(** * vndbjs-core: a shallow embedding of [Connection] and [Vndb]

    The two classes of the library are embedded as executable Rocq
    definitions: [Connection] (src/Connection.js), one TLS socket that
    speaks VNDB's text protocol framed by the End-of-Transmission
    character, and [Vndb] (the pool class), which composes a rate limiter
    and a pool of [Connection]s.

    JavaScript objects live in a store and are passed around by
    reference; promises are values that are pending, resolved or
    rejected; the peer of a socket is a script of the events it will
    deliver. *)

From Stdlib Require Import ZArith String Ascii List DecimalString Lia Sorted.
From stdpp Require Import base option list gmap sets strings.

(** ** JavaScript values, promises and sequential code *)

Module Js.

(** Error objects, told apart by their constructor and message. *)
Inductive error :=
  | SocketError (cause : string)
  | TypeError (msg : string)
  | PoolError (msg : string).

(** What a promise is rejected with, or a [throw] throws: the source
    rejects both with plain strings and with error objects. *)
Inductive reason :=
  | RString (s : string)
  | RError (e : error).

Inductive promise (A : Type) :=
  | Pending
  | Resolved (v : A)
  | Rejected (r : reason).
Arguments Pending {A}.
Arguments Resolved {A} v.
Arguments Rejected {A} r.

(** [resolve] and [reject] settle a pending promise and do nothing to a
    settled one. *)
Definition resolve {A} (v : A) (p : promise A) : promise A :=
  match p with Pending => Resolved v | _ => p end.

Definition reject {A} (r : reason) (p : promise A) : promise A :=
  match p with Pending => Rejected r | _ => p end.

***

▶ **Description of the task**:
The full listing must be retyped exactly as it stands.

▶ **Response to this task**:
(** * vndbjs-core: a shallow embedding of [Connection] and [Vndb]

    The two classes of the library are embedded as executable Rocq
    definitions: [Connection] (src/Connection.js), one TLS socket that
    speaks VNDB's text protocol framed by the End-of-Transmission
    character, and [Vndb] (the pool class), which composes a rate limiter
    and a pool of [Connection]s.

    JavaScript objects live in a store and are passed around by
    reference; promises are values that are pending, resolved or
    rejected; the peer of a socket is a script of the events it will
    deliver. *)

From Stdlib Require Import ZArith String Ascii List DecimalString Lia Sorted.
From stdpp Require Import base option list gmap sets strings.

(** ** JavaScript values, promises and sequential code *)

Module Js.

(** Error objects, told apart by their constructor and message. *)
Inductive error :=
  | SocketError (cause : string)
  | TypeError (msg : string)
  | PoolError (msg : string).

(** What a promise is rejected with, or a [throw] throws: the source
    rejects both with plain strings and with error objects. *)
Inductive reason :=
  | RString (s : string)
  | RError (e : error).

Inductive promise (A : Type) :=
  | Pending
  | Resolved (v : A)
  | Rejected (r : reason).
Arguments Pending {A}.
Arguments Resolved {A} v.
Arguments Rejected {A} r.

(** [resolve] and [reject] settle a pending promise and do nothing to a
    settled one. *)
Definition resolve {A} (v : A) (p : promise A) : promise A :=
  match p with Pending => Resolved v | _ => p end.

Definition reject {A} (r : reason) (p : promise A) : promise A :=
  match p with Pending => Rejected r | _ => p end.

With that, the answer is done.